Paula Cunio, belle-sœur d'otages

à franceinfo

Une fois par mois, la famille se réunit chez les parents de Lucas. Les moments en famille ne sont plus les mêmes, tant l'absence de David et Ariel est pesante. "Il y a deux personnes qui ne sont pas là et qui nous manquent. Ariel jouait sans cesse au football avec mes enfants. Il leur manque", souligne Paula Cunio.

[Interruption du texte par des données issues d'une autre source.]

Lemma hex_pairs_BytesToHex l : is_bytes l -> hex_pairs (BytesToHex l) = Some l.
Proof.
  induction 1 as [|x l Hx Hl IH]; [done|]. cbn [BytesToHex hex_pairs]. unfold fits in Hx.
  assert (Hn : forall z, 0 <= Z.land z 0xF < 16).
  { intros z. change 0xF with (Z.ones 4). rewrite Z.land_ones by lia.
    change (2 ^ 4) with 16. apply Z.mod_pos_bound. lia. }
  pose proof (Hn x) as Hlo. pose proof (Hn (Z.shiftr x 4)) as Hhi.
  rewrite !nibble_HEX by lia. rewrite !Z2Nat.id by lia. rewrite IH.
  destruct (Z.ltb_spec (Z.land (Z.shiftr x 4) 15) 0); [lia|].
  destruct (Z.ltb_spec (Z.land x 15) 0); [lia|]. cbn [orb]. do 2 f_equal.
  replace (Z.lor _ _) with x; [by apply wrap_id|].
  apply Z.bits_inj'. intros i Hi.
  change 15 with (Z.ones 4). rewrite Z.lor_spec, Z.shiftl_spec by lia.
  destruct (decide (i < 4)).
  - rewrite (Z.testbit_neg_r _ (i - 4)) by lia.
    rewrite Z.land_spec, Z.ones_spec_low by lia. by rewrite andb_true_r.
  - rewrite !Z.land_spec, Z.shiftr_spec by lia. replace (i - 4 + 4) with i by lia.
    rewrite (Z.ones_spec_high 4 i) by lia. rewrite andb_false_r, orb_false_r.
    destruct (decide (i < 8)).
    + rewrite Z.ones_spec_low by lia. by rewrite andb_true_r.
    + rewrite Z.ones_spec_high by lia. rewrite andb_false_r.
      rewrite <- (wrap_id 8 x) by done. apply Z.mod_pow2_bits_high. lia.
Qed.

Lemma length_BytesToHex l : length (BytesToHex l) = (2 * length l)%nat.
Proof. induction l as [|x l IH]; [done|]. cbn [BytesToHex length]. lia. Qed.

Lemma HexToBytes_BytesToHex l : is_bytes l -> HexToBytes (BytesToHex l) = l.
Proof.
  intros Hl. unfold HexToBytes, size. rewrite length_BytesToHex, hex_pairs_BytesToHex by done.
  replace (Z.of_nat (2 * length l)) with (Z.of_nat (length l) * 2) by lia.
  by rewrite Z.mod_mul by lia.
Qed.

Lemma BytesToHex_inj a b : is_bytes a -> is_bytes b -> BytesToHex a = BytesToHex b -> a = b.
Proof.
  intros Ha Hb E. by rewrite <- (HexToBytes_BytesToHex a), <- (HexToBytes_BytesToHex b), E.
Qed.

(** ** Lemmas: the byte order *)

Lemma lex_lt_irrefl a : lex_lt a a = false.
Proof. induction a as [|x a IH]; [done|]. cbn [lex_lt]. by rewrite Z.ltb_irrefl. Qed.

Lemma lex_lt_trans a b c : lex_lt a b = true -> lex_lt b c = true -> lex_lt a c = true.
Proof.
  revert b c. induction a as [|x a IH]; intros [|y b] [|z c]; cbn [lex_lt]; try done.
  destruct (Z.ltb_spec x y), (Z.ltb_spec y x), (Z.ltb_spec y z), (Z.ltb_spec z y),
    (Z.ltb_spec x z), (Z.ltb_spec z x); try done; try lia. apply IH.
Qed.

Lemma lex_lt_total a b : lex_lt a b = false -> lex_lt b a = false -> a = b.
Proof.
  revert b. induction a as [|x a IH]; intros [|y b]; cbn [lex_lt]; try done.
  destruct (Z.ltb_spec x y), (Z.ltb_spec y x); try done. intros H1 H2.
  f_equal; [lia|]. by apply IH.
Qed.

Lemma lex_lt_asym a b : lex_lt a b = true -> lex_lt b a = false.
Proof.
  intros H. destruct (lex_lt b a) eqn:E; [|done].
  pose proof (lex_lt_trans a b a H E) as Haa. by rewrite lex_lt_irrefl in Haa.
Qed.

(** ** Lemmas: decimal text *)

Lemma dec_val_app a b :
  dec_val (a ++ b) = dec_val a * 10 ^ size b + dec_val b.
Proof.
  unfold dec_val, size. rewrite foldl_app. generalize (foldl (fun a c => a * 10 + (c - 48)) 0 a).
  induction b as [|c b IH] using rev_ind; intros x; [cbn; lia|].
  rewrite !foldl_app, length_app. cbn [foldl length]. rewrite IH.
  replace (Z.of_nat (length b + 1)) with (Z.succ (Z.of_nat (length b))) by lia.
  rewrite Z.pow_succ_r by lia. lia.
Qed.

Lemma dec_loop_app fuel v acc : dec_loop fuel v acc = dec_loop fuel v [] ++ acc.
Proof.
  revert v acc. induction fuel as [|fuel IH]; intros v acc; [done|]. cbn [dec_loop].
  destruct (v <? 10); [done|]. rewrite IH. rewrite (IH _ [_]). by rewrite <- app_assoc.
Qed.

Lemma dec_val_loop fuel v :
  0 <= v < 10 ^ Z.of_nat fuel -> dec_val (dec_loop fuel v []) = v.
Proof.
  revert v. induction fuel as [|fuel IH]; intros v Hv; [cbn in *; lia|]. cbn [dec_loop].
  pose proof (Z.div_mod v 10). pose proof (Z.mod_pos_bound v 10).
  destruct (Z.ltb_spec v 10).
  - unfold dec_val. cbn [foldl]. rewrite Z.mod_small by lia. lia.
  - rewrite dec_loop_app, dec_val_app. rewrite IH.
    + unfold dec_val, size. cbn [foldl length]. change (10 ^ Z.of_nat 1) with 10. lia.
    + rewrite Nat2Z.inj_succ, Z.pow_succ_r in Hv by lia.
      split; [apply Z.div_pos; lia|]. apply Z.div_lt_upper_bound; lia.
Qed.

Lemma dec_val_to_string v : fits 64 v -> dec_val (to_string v) = v.
Proof. unfold fits. intros Hv. apply dec_val_loop. change (Z.of_nat 20) with 20. lia. Qed.

Lemma to_string_inj v w : fits 64 v -> fits 64 w -> to_string v = to_string w -> v = w.
Proof. intros Hv Hw E. by rewrite <- (dec_val_to_string v), <- (dec_val_to_string w), E. Qed.

(** A digit string: nonempty, decimal digits only, no leading zero unless it is [0]. *)
Definition is_digit (c : Z) : Prop := 48 <= c <= 57.

Lemma dec_val_nonneg l : Forall is_digit l -> 0 <= dec_val l.
Proof.
  induction l as [|c l IH] using rev_ind; intros H; [unfold dec_val; cbn; lia|].
  apply Forall_app in H as [Hl Hc]. apply Forall_cons in Hc as [Hc _]. specialize (IH Hl).
  rewrite dec_val_app. unfold dec_val at 2. cbn [foldl]. unfold is_digit in Hc.
  change (10 ^ size [c]) with 10. lia.
Qed.

Lemma dec_loop_digits fuel v : 0 <= v -> Forall is_digit (dec_loop fuel v []).
Proof.
  revert v. induction fuel as [|fuel IH]; intros v Hv; [constructor|]. cbn [dec_loop].
  assert (Hd : is_digit (48 + v mod 10))
    by (unfold is_digit; pose proof (Z.mod_pos_bound v 10); lia).
  destruct (v <? 10); [by constructor|]. rewrite dec_loop_app. apply Forall_app.
  split; [apply IH, Z.div_pos; lia | by constructor].
Qed.

Lemma to_string_digits v : 0 <= v -> Forall is_digit (to_string v).
Proof. apply dec_loop_digits. Qed.

Lemma dec_loop_head fuel v : (1 <= fuel)%nat -> 0 < v < 10 ^ Z.of_nat fuel ->
  exists c l, dec_loop fuel v [] = c :: l /\ c <> 48.
Proof.
  revert v. induction fuel as [|fuel IH]; intros v Hf Hv; [lia|]. cbn [dec_loop].
  destruct (Z.ltb_spec v 10).
  - exists (48 + v mod 10), []. split; [done|]. rewrite Z.mod_small by lia. lia.
  - rewrite Nat2Z.inj_succ, Z.pow_succ_r in Hv by lia.
    destruct (IH (v / 10)) as (c & l & E & Hc).
    + destruct fuel; [cbn in Hv; lia|lia].
    + split; [apply Z.div_str_pos; lia|]. apply Z.div_lt_upper_bound; lia.
    + exists c, (l ++ [48 + v mod 10]). by rewrite dec_loop_app, E.
Qed.

Lemma length_dec_loop fuel v : (length (dec_loop fuel v []) <= fuel)%nat.
Proof.
  revert v. induction fuel as [|fuel IH]; intros v; [done|]. cbn [dec_loop].
  destruct (v <? 10); [cbn; lia|]. rewrite dec_loop_app, length_app. cbn [length].
  specialize (IH (v / 10)). lia.
Qed.
(* ===== verification/NullifierRules.v ===== *)
(** * The nullifier tree as a set

    The root the code computes is a function of the set of keys inserted so far. *)
From S2P Require Import Prelude Bytes Sha256 StateDigest MintNullifier.

(** ** Bits *)

Lemma Bit_testbit key d : Bit key d = Z.testbit (nth (d / 8) key 0) (7 - Z.of_nat (d mod 8)).
Proof.
  unfold Bit. set (x := nth (d / 8) key 0). pose proof (Nat.mod_upper_bound d 8 ltac:(lia)).
  set (k := 7 - Z.of_nat (d mod 8)). assert (0 <= k) by (unfold k; lia).
  change 1 with (Z.ones 1). rewrite Z.land_ones, Z.pow_1_r by lia.
  rewrite <- Z.bit0_mod, Z.shiftr_spec, Z.add_0_l by lia. by destruct (Z.testbit x k).
Qed.

(** Two keys that agree on all bits are equal. *)
Lemma key_bits_inj a b : is_hash a -> is_hash b -> (forall d, (d < TREE_DEPTH)%nat -> Bit a d = Bit b d) -> a = b.
Proof.
  intros [La Ba] [Lb Bb] H. apply (nth_ext _ _ 0 0); [congruence|]. rewrite La. intros i Hi.
  assert (forall l, is_bytes l -> fits 8 (nth i l 0)) as Hf.
  { intros l Hl. destruct (nth_in_or_default i l 0) as [Hin| ->]; [|by split].
    unfold is_bytes in Hl. rewrite Forall_forall in Hl. apply Hl. by apply list_elem_of_In. }
  apply Z.bits_inj'. intros k Hk. destruct (Z.lt_ge_cases k 8) as [Hk8|Hk8].
  - specialize (H (8 * i + Z.to_nat (7 - k))%nat ltac:(unfold TREE_DEPTH; lia)). rewrite !Bit_testbit in H.
    replace ((8 * i + Z.to_nat (7 - k)) / 8)%nat with i in H; [|apply (Nat.div_unique _ _ _ (Z.to_nat (7 - k))); lia].
    replace ((8 * i + Z.to_nat (7 - k)) mod 8)%nat with (Z.to_nat (7 - k)) in H; [|apply (Nat.mod_unique _ _ i); lia].
    by replace (7 - Z.of_nat (Z.to_nat (7 - k))) with k in H by lia.
  - destruct (Hf a Ba), (Hf b Bb). assert (2 ^ 8 <= 2 ^ k) by (apply Z.pow_le_mono_r; lia).
    assert (forall x, 0 <= x < 2 ^ 8 -> Z.testbit x k = false) as Hz.
    { intros x Hx. destruct (Z.eq_dec x 0) as [-> |]; [apply Z.testbit_0_l|]. apply Z.bits_above_log2; [lia|].
      apply Z.log2_lt_pow2; lia. }
    by rewrite !Hz.
Qed.

(** ** The strings the tree hashes *)

(** The leaf of the keys on one full path. *)
Definition set_leaf (ks : list Hash256) : Hash256 := match ks with [] => EmptyLeaf | k :: _ => OccupiedLeaf k end.

Definition node_msg (l r : Hash256) : bytes := NODE_DOMAIN ++ l ++ r.
Definition leaf_msg (ks : list Hash256) : bytes :=
  match ks with [] => EMPTY_LEAF_DOMAIN | k :: _ => OCCUPIED_LEAF_DOMAIN ++ k end.

Lemma Node_eq l r : Node l r = sha256 (node_msg l r).
Proof. unfold Node, sha256_domain, node_msg, put_bytes. done. Qed.

Lemma leaf_eq ks : set_leaf ks = sha256 (leaf_msg ks).
Proof. destruct ks; cbn [set_leaf leaf_msg]; unfold EmptyLeaf, OccupiedLeaf, sha256_domain, put_bytes; by rewrite ?app_nil_r. Qed.
(* ===== verification/Block.v ===== *)
(** * Blocks

    [core/block.h]: the 88-byte header, its hash and target test, the tagged
    Merkle tree, the block wire format and the pinned genesis block. *)
From S2P Require Import Prelude Bytes Sha256 Profile Limbs BtcPow PowTarget Transaction.

(** ** Header *)

Record BlockHeader := mkHeader {
  hdr_version : Z; prev_block_hash : Hash256; merkle_root : Hash256;
  timestamp : Z; bits : Z; nonce : Z }.

#[global] Instance BlockHeader_eq_dec : EqDecision BlockHeader.
Proof. solve_decision. Defined.

Module BlockHeaderOps.

Definition Serialize (h : BlockHeader) : bytes :=
  put_le 4 (hdr_version h) ++ prev_block_hash h ++ merkle_root h
  ++ put_le 8 (timestamp h) ++ put_le 4 (bits h) ++ put_le 8 (nonce h).

(** [rd32]/[rd64] at an absolute offset *)
Definition rd (n : nat) (data : bytes) (o : nat) : Z := get_le (take n (drop o data)).

Definition Deserialize (data : bytes) (offset : Z) : option BlockHeader :=
  if size data <? offset + 88 then None
  else
    let o := Z.to_nat offset in
    Some (mkHeader (rd 4 data o) (take 32 (drop (o + 4) data)) (take 32 (drop (o + 36) data))
            (rd 8 data (o + 68)) (rd 4 data (o + 76)) (rd 8 data (o + 80))).

Definition GetHash (h : BlockHeader) : Hash256 := Hash256d (Serialize h).
Lemma supply_schedule_witness :
  supply_after year_one_blocks 0 = Some 627853880
  /\ exists s0, supply_after (take 1 year_one_blocks) 0 = Some s0 /\ s0 <= 627853880.
Proof.
  destruct (supply_schedule year_one_blocks) as (s & E & _ & _ & Hpre & _ & Hex).
  - repeat (apply Forall_cons_2); [..|apply Forall_nil_2];
      (eexists _, []; split; [reflexivity|]; split;
       [apply (bool_decide_unpack _); vm_compute; exact I | vm_compute; congruence]).
  - cbn. lia.
  - assert (s = 627853880) as ->
      by (rewrite Hex; [reflexivity|]; repeat (apply Forall_cons_2); try apply Forall_nil_2; vm_compute; congruence).
    split; [exact E|]. exact (Hpre _ (drop 1 year_one_blocks) (eq_sym (take_drop 1 year_one_blocks))).
Defined.
(** ** Lemmas: signer bitmaps *)

Lemma byte_bit_testbit b i : byte_bit b i = Z.testbit b (Z.of_nat (i mod 8)).
Proof.
  pose proof (Nat.mod_upper_bound i 8). unfold byte_bit.
  set (k := Z.of_nat (i mod 8)). assert (Hk : 0 <= k < 8) by lia.
  rewrite Z.shiftl_1_l. rewrite wrap_id.
  2:{ split; [lia|]. apply Z.pow_lt_mono_r; lia. }
  destruct (Z.testbit b k) eqn:E.
  - rewrite negb_true_iff, Z.eqb_neq. intros C.
    assert (C' : Z.testbit (Z.land b (2 ^ k)) k = true)
      by (rewrite Z.land_spec, E, Z.pow2_bits_true by lia; done).
    by rewrite C, Z.bits_0 in C'.
  - rewrite negb_false_iff, Z.eqb_eq. apply Z.bits_inj'. intros j Hj.
    rewrite Z.land_spec, Z.bits_0. destruct (decide (j = k)) as [->|Hne]; [by rewrite E|].
    rewrite Z.pow2_bits_false by done. apply andb_false_r.
Qed.

(** The members the bitmap names, as positions in the snapshot. *)
Definition signers (s : EpochSnapshot) (bitmap : bytes) : list nat :=
  List.filter (bit_set bitmap) (seq 0 (length (entries s))).

Lemma bitmap_weight_loop_count bitmap es i w :
  Forall member_ok es -> 0 <= w -> w + BOND_PER_KEY_UNITS * size es < 2 ^ 64 ->
  bitmap_weight_loop bitmap i es w
  = w + BOND_PER_KEY_UNITS * size (List.filter (bit_set bitmap) (seq i (length es))).
Proof.
  unfold size. change BOND_PER_KEY_UNITS with 1000000000000.
  intros H. revert i w. induction H as [|e es He Hes IH]; intros i w H0 Hb; cbn [length] in *.
  { cbn. lia. }
  cbn [bitmap_weight_loop seq List.filter]. unfold bit_set at 1.
  destruct (bitmap !! (i / 8)%nat) as [b|] eqn:Eb.
  - rewrite (member_weight e He). change BOND_PER_KEY_UNITS with 1000000000000.
    destruct (byte_bit b i).
    + rewrite wrap_id by (unfold fits; lia). rewrite IH by lia. cbn [length]. lia.
    + rewrite IH by lia. done.
  - assert (Hn : forall n k, (i <= k)%nat -> List.filter (bit_set bitmap) (seq k n) = []).
    { induction n as [|n IHn]; intros k Hk; [done|]. cbn [seq List.filter].
      unfold bit_set at 1. apply lookup_ge_None in Eb.
      rewrite lookup_ge_None_2; [apply IHn; lia|].
      assert (i / 8 <= k / 8)%nat by (apply Nat.Div0.div_le_mono; lia). lia. }
    rewrite Hn by lia. cbn. lia.
Qed.

Lemma BitmapWeight_count s bitmap :
  Forall member_ok (entries s) -> representable s ->
  BitmapWeight s bitmap = BOND_PER_KEY_UNITS * size (signers s bitmap).
Proof.
  intros Ha Hr. unfold BitmapWeight. rewrite bitmap_weight_loop_count; [done|done|lia|].
  unfold representable, MAX_FINALITY_VALIDATOR_COUNT in Hr. change BOND_PER_KEY_UNITS with 1000000000000. lia.
Qed.

(** Inclusion and exclusion on one list. *)
Lemma filter_overlap {A} (f g : A -> bool) l :
  (length (List.filter f l) + length (List.filter g l)
   <= length l + length (List.filter (fun x => f x && g x) l))%nat.
Proof. induction l as [|x l IH]; [done|]. cbn. destruct (f x), (g x); cbn; lia. Qed.

Lemma elem_of_signers s bitmap i :
  i ∈ signers s bitmap <-> (i < length (entries s))%nat /\ bit_set bitmap i = true.
Proof.
  unfold signers. rewrite list_elem_of_In, filter_In, in_seq. split; intros [H1 H2]; split; try done; lia.
Qed.

(** ** The binary search is the linear scan *)

(** The scan that [SignerIndex] replaces. *)
Fixpoint linear_index (i : nat) (es : list SnapshotEntry) (commit : Hash256) : option nat :=
  match es with
  | [] => None
  | e :: es' => if bool_decide (pubkey_commit e = commit) then Some i
                else linear_index (S i) es' commit
  end.

Lemma linear_index_spec es commit i k :
  StronglySorted commit_lt es ->
  linear_index i es commit = Some k <->
  exists e, (i <= k)%nat /\ es !! (k - i)%nat = Some e /\ pubkey_commit e = commit.
Proof.
  intros Hs. revert i. induction es as [|e es IH]; intros i; cbn [linear_index].
  { split; [done|]. by intros (e & _ & H & _). }
  pose proof Hs as Hs'. apply StronglySorted_inv in Hs' as [Hs' _].
  case_bool_decide as He.
  - split.
    + intros [= <-]. exists e. by rewrite Nat.sub_diag.
    + intros (x & Hle & Hx & Hc). f_equal.
      assert (0 = k - i)%nat; [|lia].
      by apply (sorted_commit_inj (e :: es) 0 (k - i) e x Hs); [|done|rewrite He, Hc].
  - rewrite IH by done. split; intros (x & Hle & Hx & Hc).
    + exists x. split; [lia|]. by replace (k - i)%nat with (S (k - S i)) by lia.
    + destruct (k - i)%nat as [|m] eqn:Em; [injection Hx as <-; done|].
      exists x. split; [lia|]. by replace (k - S i)%nat with m by lia.
Qed.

La libération de la femme et des enfants de David, fin novembre, a apporté un bref espoir à la famille. "C'était le jour de mon anniversaire, c'était un vrai cadeau", sourit la trentenaire, qui décrit avec émotion son premier appel avec la femme de David. "Lucas était heureux, très heureux de voir les filles, cela lui a donné de l'espoir", ajoute-t-elle. Dix mois plus tard, pourtant, ces survivants restent figés dans l'attente des frères de Lucas. "Cela me met très en colère. C'est trop long. Ils auraient dû être avec nous le 8 octobre, lâche Paula Cunio. On ne sait pas combien de temps ils ont encore". 

Un combat trop long 

Alors qu'une année est passée, le Forum des familles des otages continue de se mobiliser pour obtenir la libération de celles et ceux encore retenus à Gaza. "Nous avons beaucoup de chance d'avoir ce forum, il permet aux familles de rester unies", soulignait récemment Udi Goren, un membre du Forum actif au Parlement israélien, lors d'une conférence de presse. "Nous continuerons à exiger le retour de nos proches", a défendu celui qui a perdu son cousin, Tal, dans les attaques du 7-Octobre. Un an après, son corps est toujours retenu à Gaza. "Nous allons continuer" le combat, appuie Udi Goren, même si le manque de perspective atteint forcément les familles.

"Après un an, je ne pense pas qu'il y ait une seule personne (parmi les proches d’otages) qui aurait imaginé, dans son pire cauchemar, que nous serions encore dans cette guerre."

Udi Goren, proche d'un Israélien mort le 7-Octobre

en conférence de presse

Au sein du Forum, des familles ont le sentiment que "le gouvernement israélien ne fait pas tout ce qu'il peut pour ramener les otages à la maison", pointe Udi Goren. "Le monde n'a pas fait assez", ajoute-t-il. Les négociations pour un cessez-le-feu et la libération des otages patinent, tandis que les escalades meurtrières au Liban font craindre une guerre régionale. Que deviendront les près de 100 otages qui sont aux mains du Hamas depuis un an ? Au Forum, alerte Udi Goren, "des familles ont sombré dans le désespoir".